On suit le parcours d’Annie (Laure Calamy), ouvrière, mère de deux enfants et de nouveau enceinte. En accord avec son mari, elle veut mettre un terme à cette troisième grossesse et se rapproche du MLAC le plus proche. Au travers de son histoire, nous découvrons, tout comme le personnage, un monde de tendresse face à la détresse de femmes, tout horizon confondu. Qu’elles soient bourgeoises, précaires, déjà mères, ou non, elles sont accueillies avec bienveillance et respect. Nous ressentons, presque viscéralement, la volonté de la réalisatrice de capter l’altruisme du mouvement. La mise en scène transmet, par le biais d’une image calfeutrée et intime, la puissance du collectif. 

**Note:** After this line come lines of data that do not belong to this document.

(** The loop of [StripANSI], on the loop state [(i, buf)]. *)
Fixpoint stripLoop (fuel : nat) (input : gostring) (i : nat) (buf : gostring)
  : option gostring :=
  match at_ input i with
  | None => Some buf
  | Some b =>
      match fuel with
      | 0 => None
      | S fuel' =>
          if startsCSI input i then
            i' <- skipCSISequence input (i + 2) ;;
            stripLoop fuel' input i' buf
          else if beq b escapeChar then
            i' <- skipOtherEscapeSequence input (i + 1) ;;
            stripLoop fuel' input i' buf
          else stripLoop fuel' input (S i) (buf ++ [b])
      end
  end.

Definition StripANSI (input : gostring) : option gostring :=
  stripLoop (length input) input 0 [].

(** [strings.Contains(input, "\033[")] *)
Definition HasANSI (input : gostring) : bool :=
  Contains input [ESC; "["%char].

Definition texts (segments : list segment) : gostring :=
  concat (map text segments).

(** A string without the escape byte. *)
Definition escFree (s : gostring) : Prop :=
  Forall (fun b => beq b escapeChar = false) s.

End Escape.

(** ** Regular expressions ([regexp]) *)

Module Regexp.

(** The syntax of the patterns the program uses. *)
Inductive regex : Type :=
| Empty                              (* the empty pattern *)
| Class (p : byte -> bool)           (* one byte of a class *)
| Cat (r1 r2 : regex)                (* r1 r2 *)
| Alt (r1 r2 : regex)                (* r1|r2, r1 preferred *)
| Star (r : regex)                   (* r*, longest first *)
| LazyStar (r : regex)               (* r*?, shortest first *)
| Group (n : nat) (r : regex)        (* capturing group number n *)
| Bol                                (* ^ *)
| Eol.                               (* $ *)

(** Capture offsets, the most recent binding of a group first. *)
Definition caps := list (nat * (nat * nat)).

(** A continuation: what is left to match, from an offset and the captures
    so far. *)
Definition cont := nat -> caps -> option caps.

(** The repetition of [body], at most [fuel] times, followed by [k].  The
    greedy form tries one more round first, the lazy form tries [k] first.
    A round that consumes nothing is not repeated. *)
Fixpoint iterate (greedy : bool) (body : nat -> caps -> cont -> option caps)
         (k : cont) (fuel : nat) (i : nat) (c : caps) {struct fuel} : option caps :=
  match fuel with
  | 0 => k i c
  | S fuel' =>
      let again : cont :=
        fun j c' => if i <? j then iterate greedy body k fuel' j c' else None in
      if greedy then
        match body i c again with
        | Some res => Some res
        | None => k i c
        end
      else
        match k i c with
        | Some res => Some res
        | None => body i c again
        end
  end.

(** [run r input i c k]: match [r] at offset [i], then go on with [k].  The
    alternatives are tried in the order of preference and the first one
    whose continuation succeeds is the result, as a backtracking search
    finds it. *)
Fixpoint run (r : regex) (input : gostring) (i : nat) (c : caps) (k : cont)
         {struct r} : option caps :=
  match r with
  | Empty => k i c
  | Class p =>
      match at_ input i with
      | Some b => if p b then k (S i) c else None
      | None => None
      end
  | Cat r1 r2 => run r1 input i c (fun j c' => run r2 input j c' k)
  | Alt r1 r2 =>
      match run r1 input i c k with
      | Some res => Some res
      | None => run r2 input i c k
      end
  | Star r1 => iterate true (run r1 input) k (length input) i c
  | LazyStar r1 => iterate false (run r1 input) k (length input) i c
  | Group n r1 => run r1 input i c (fun j c' => k j ((n, (i, j)) :: c'))
  | Bol => if i =? 0 then k i c else None
  | Eol => if i =? length input then k i c else None
  end.

(** The search for the leftmost match: the start offsets [start], [start+1],
    ... are tried in turn, [tries] more of them after [start]. *)
Fixpoint findFrom (tries : nat) (r : regex) (input : gostring) (start : nat)
  : option caps :=
  match run r input start [] (fun j c => Some ((0, (start, j)) :: c)) with
  | Some c => Some c
  | None =>
      match tries with
      | 0 => None
      | S tries' => findFrom tries' r input (S start)
      end
  end.

Definition find (r : regex) (input : gostring) : option caps :=
  findFrom (length input) r input 0.
(** * Neuro-Spin: the statistics aggregator of [App.tsx]

    A shallow embedding of [processSimulations] (App.tsx, lines 31-73): the
    per-tick fold of a batch of simulated spins into the running statistics
    record of every tracked slot; with it, [toggleSlotTracking] (lines
    22-29), which edits the active set the tick iterates over, and the
    "Total Network Wagered" sum of the header (line 116).

    Numbers.  The amounts of the program (stakes, wins, multipliers, RTP
    percentages) are finite numbers, modelled as exact rationals [Q]: the
    rounding of the JavaScript doubles is abstracted away, and [NaN] and the
    infinities are not inputs.  The one non-finite value the code itself
    produces from finite inputs, [Math.max()] of an empty spread, is kept
    ([NegInfinity]); the only division is guarded by [> 0].  The spin
    counter is a [Z].  Module [Double] repeats the additions of the
    accumulators on binary64 numbers, for the statements that rounding
    decides.

    Effects.  [runBatchSimulation] draws random numbers: the generator state
    is threaded explicitly.  Reading a property of [undefined] throws a
    [TypeError]: a tick is a computation in a small state-and-exception
    monad. *)

From Stdlib Require Import QArith ZArith List Lia Lqa.
From Stdlib Require SpecFloat.
From stdpp Require Import base strings gmap.
Import ListNotations.

Local Open Scope Q_scope.

(** ** JavaScript primitives used by the aggregator *)

Module JS.

(** [x > y] on numbers. *)
Definition gt (x y : Q) : bool :=
  match x ?= y with
  | Gt => true
  | _ => false
  end.

(** The result of [Math.max(...xs)]: [-Infinity] when [xs] is empty. *)
Inductive maxval : Type :=
| NegInfinity
| Finite (q : Q).

(** One step of the loop of [Math.max]: the running [highest] is replaced
    by [x] when [x > highest]. *)
Definition max_step (highest : maxval) (x : Q) : maxval :=
  match highest with
  | NegInfinity => Finite x
  | Finite h => if gt x h then Finite x else Finite h
  end.

(** [Math.max(...xs)]. *)
Definition Math_max_spread (xs : list Q) : maxval :=
  fold_left max_step xs NegInfinity.

(** [Math.max(a, b)] where [a] is a finite number and [b] the result of a
    spread maximum. *)
Definition Math_max (a : Q) (b : maxval) : Q :=
  match b with
  | NegInfinity => a
  | Finite q => if gt q a then q else a
  end.

(** [xs.reduce((sum, r) => sum + f(r), 0)]. *)
Definition reduce_sum {A : Type} (f : A -> Q) (xs : list A) : Q :=
  fold_left (fun sum r => sum + f r) xs 0.

(** [xs.slice(-n)]: the start index is [max(xs.length - n, 0)]. *)
Definition slice_last {A : Type} (n : nat) (xs : list A) : list A :=
  skipn (length xs - n) xs.

(** What a call can complete with. *)
Inductive exn : Type :=
| TypeError.

Inductive completion (A : Type) : Type :=
| Normal (a : A)
| Throw (e : exn).
Arguments Normal {A} a.
Arguments Throw {A} e.

End JS.

Import JS.

(** ** Data model (types.ts, as used by App.tsx) *)

Record SpinResult : Type := mkSpinResult {
  stake : Q;
  win : Q;
  multiplier : Q
}.

Record SlotConfig : Type := mkSlotConfig {
  id : string;
  name : string;
  rtp : Q;
  hitFreq : Q
}.

Inductive Trend : Type :=
| up
| down.

Record SlotStats : Type := mkSlotStats {
  liveRtp : Q;
  totalSpins : Z;
  totalStakes : Q;
  totalWins : Q;
  maxMultiplier : Q;
  history : list SpinResult;
  recentRtpHistory : list Q;
  trend : Trend
}.

(** ** The aggregation step (App.tsx, lines 43-68) *)

Definition batchStakes (batchResults : list SpinResult) : Q :=
  reduce_sum stake batchResults.

Definition batchWins (batchResults : list SpinResult) : Q :=
  reduce_sum win batchResults.

Definition batchMaxMulti (batchResults : list SpinResult) : maxval :=
  Math_max_spread (map multiplier batchResults).

Definition newLiveRtp (updatedTotalStakes updatedTotalWins : Q)
    (config : SlotConfig) : Q :=
  if gt updatedTotalStakes 0
  then (updatedTotalWins / updatedTotalStakes) * 100
  else rtp config.

Definition applyBatch (currentStats : SlotStats) (config : SlotConfig)
    (batchResults : list SpinResult) : SlotStats :=
  let updatedTotalStakes := totalStakes currentStats + batchStakes batchResults in
  let updatedTotalWins := totalWins currentStats + batchWins batchResults in
  let newRtp := newLiveRtp updatedTotalStakes updatedTotalWins config in
  let newHistory := slice_last 100 (history currentStats ++ batchResults) in
  let newRtpHistory := slice_last 30 (recentRtpHistory currentStats ++ [newRtp]) in
  {| liveRtp := newRtp;
     totalSpins := (totalSpins currentStats + Z.of_nat (length batchResults))%Z;
     totalStakes := updatedTotalStakes;
     totalWins := updatedTotalWins;
     maxMultiplier := Math_max (maxMultiplier currentStats) (batchMaxMulti batchResults);
     history := newHistory;
     recentRtpHistory := newRtpHistory;
     trend := if gt newRtp (liveRtp currentStats) then up else down |}.

(** The same step with [currentStats = nextMap[slotId]] as the code reads it:
    the first property access on [undefined] throws. *)
Definition aggregate (currentStats : option SlotStats) (config : SlotConfig)
    (batchResults : list SpinResult) : completion SlotStats :=
  match currentStats with
  | None => Throw TypeError
  | Some cs => Normal (applyBatch cs config batchResults)
  end.

(** A record folded over successive batches, oldest batch first. *)
Definition applyBatches (s : SlotStats) (config : SlotConfig)
    (batches : list (list SpinResult)) : SlotStats :=
  fold_left (fun acc b => applyBatch acc config b) batches s.

(** The [liveRtp] written by each of the successive calls, in call order. *)
Fixpoint rtpSnapshots (s : SlotStats) (config : SlotConfig)
    (batches : list (list SpinResult)) : list Q :=
  match batches with
  | [] => []
  | b :: rest =>
      let s' := applyBatch s config b in
      liveRtp s' :: rtpSnapshots s' config rest
  end.

(** ** One tick over the statistics map (App.tsx, lines 31-73) *)

Section Tick.

(** The state of the random source behind [Math.random]. *)
Variable Rng : Type.

(** [runBatchSimulation] of services/simulationEngine (not part of this
    file): it consumes randomness and returns the spins of one batch. *)
Variable runBatchSimulation :
  SlotConfig -> nat -> Q -> Rng -> list SpinResult * Rng.

(** The asset catalog [SLOTS] of constants.ts. *)
Variable SLOTS : list SlotConfig.

Definition M (A : Type) : Type := Rng -> completion A * Rng.

Definition ret {A : Type} (a : A) : M A := fun r => (Normal a, r).

Definition bind {A B : Type} (m : M A) (k : A -> M B) : M B :=
  fun r =>
    match m r with
    | (Normal a, r') => k a r'
    | (Throw e, r') => (Throw e, r')
    end.

Definition lift {A : Type} (c : completion A) : M A := fun r => (c, r).

Definition draw {A : Type} (f : Rng -> A * Rng) : M A :=
  fun r => let (a, r') := f r in (Normal a, r').

Notation "'let!' x ':=' m 'in' k" := (bind m (fun x => k))
  (at level 10, x name, m at level 100, k at level 200).

(** [SLOTS.find(s => s.id === slotId)]. *)
Definition findConfig (slotId : string) : option SlotConfig :=
  List.find (fun s => String.eqb (id s) slotId) SLOTS.

(** The callback of [activeSlots.forEach]. *)
Definition tickSlot (globalStake : Q) (nextMap : gmap string SlotStats)
    (slotId : string) : M (gmap string SlotStats) :=
  match findConfig slotId with
  | None => ret nextMap
  | Some config =>
      let currentStats := nextMap !! slotId in
      let! batchResults := draw (runBatchSimulation config 100%nat globalStake) in
      let! updated := lift (aggregate currentStats config batchResults) in
      ret (<[slotId := updated]> nextMap)
  end.

Fixpoint forEach (globalStake : Q) (slots : list string)
    (nextMap : gmap string SlotStats) : M (gmap string SlotStats) :=
  match slots with
  | [] => ret nextMap
  | slotId :: rest =>
      let! m := tickSlot globalStake nextMap slotId in
      forEach globalStake rest m
  end.

(** The updater passed to [setStatsMap]; [activeSlots] lists the elements
    of the set in insertion order, the order [forEach] visits them. *)
Definition processSimulations (activeSlots : list string) (globalStake : Q)
    (prev : gmap string SlotStats) : M (gmap string SlotStats) :=
  forEach globalStake activeSlots prev.

End Tick.

(** ** Sample data: a catalog entry, records and spins *)

Module Sample.

Definition bookOfDead : SlotConfig :=
  {| id := "book-of-dead"; name := "Book of Dead"; rtp := 96; hitFreq := 1 # 4 |}.

Definition razorShark : SlotConfig :=
  {| id := "razor-shark"; name := "Razor Shark"; rtp := 9631 # 100; hitFreq := 1 # 5 |}.

Definition catalog : list SlotConfig := [bookOfDead; razorShark].

(** A record on which nothing has been folded yet. *)
Definition fresh (config : SlotConfig) : SlotStats :=
  {| liveRtp := rtp config; totalSpins := 0; totalStakes := 0; totalWins := 0;
     maxMultiplier := 0; history := []; recentRtpHistory := []; trend := up |}.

La fiction dialogue avec l’Histoire dans Annie Colère. Si on peut reprocher au scénario (écrit par Blandine Lenoir et Axelle Ropert) d’être linéaire – car il suit l’évolution émancipatrice d’Annie – on ne peut qu’approuver l’approche pédagogique du mouvement. Le film s’apparente à un devoir de mémoire essentiel, afin de célébrer les femmes qui ont combattu le système avec leurs armes et leurs convictions, mais également afin de mettre en image une pratique et un savoir utiles (l’actualité nous le dit sans cesse, le droit à l’avortement n’est jamais définitif). 

Annie Colère

Réalisé par Blandine Lenoir

Écrit par Blandine Lenoir et Axelle Ropert

Avec Laure Camaly, Zita Hanrot, India Hair…

France, 2022

Février 1974. Parce qu’elle se retrouve enceinte accidentellement, Annie, ouvrière et mère de deux enfants, rencontre le MLAC – Mouvement pour la Liberté de l’Avortement et de la Contraception qui pratique les avortements illégaux aux yeux de tous. Accueillie par ce mouvement unique, fondé sur l’aide concrète aux femmes et le partage des savoirs, elle va trouver dans la bataille pour l’adoption de la loi sur l'avortement un nouveau sens à sa vie.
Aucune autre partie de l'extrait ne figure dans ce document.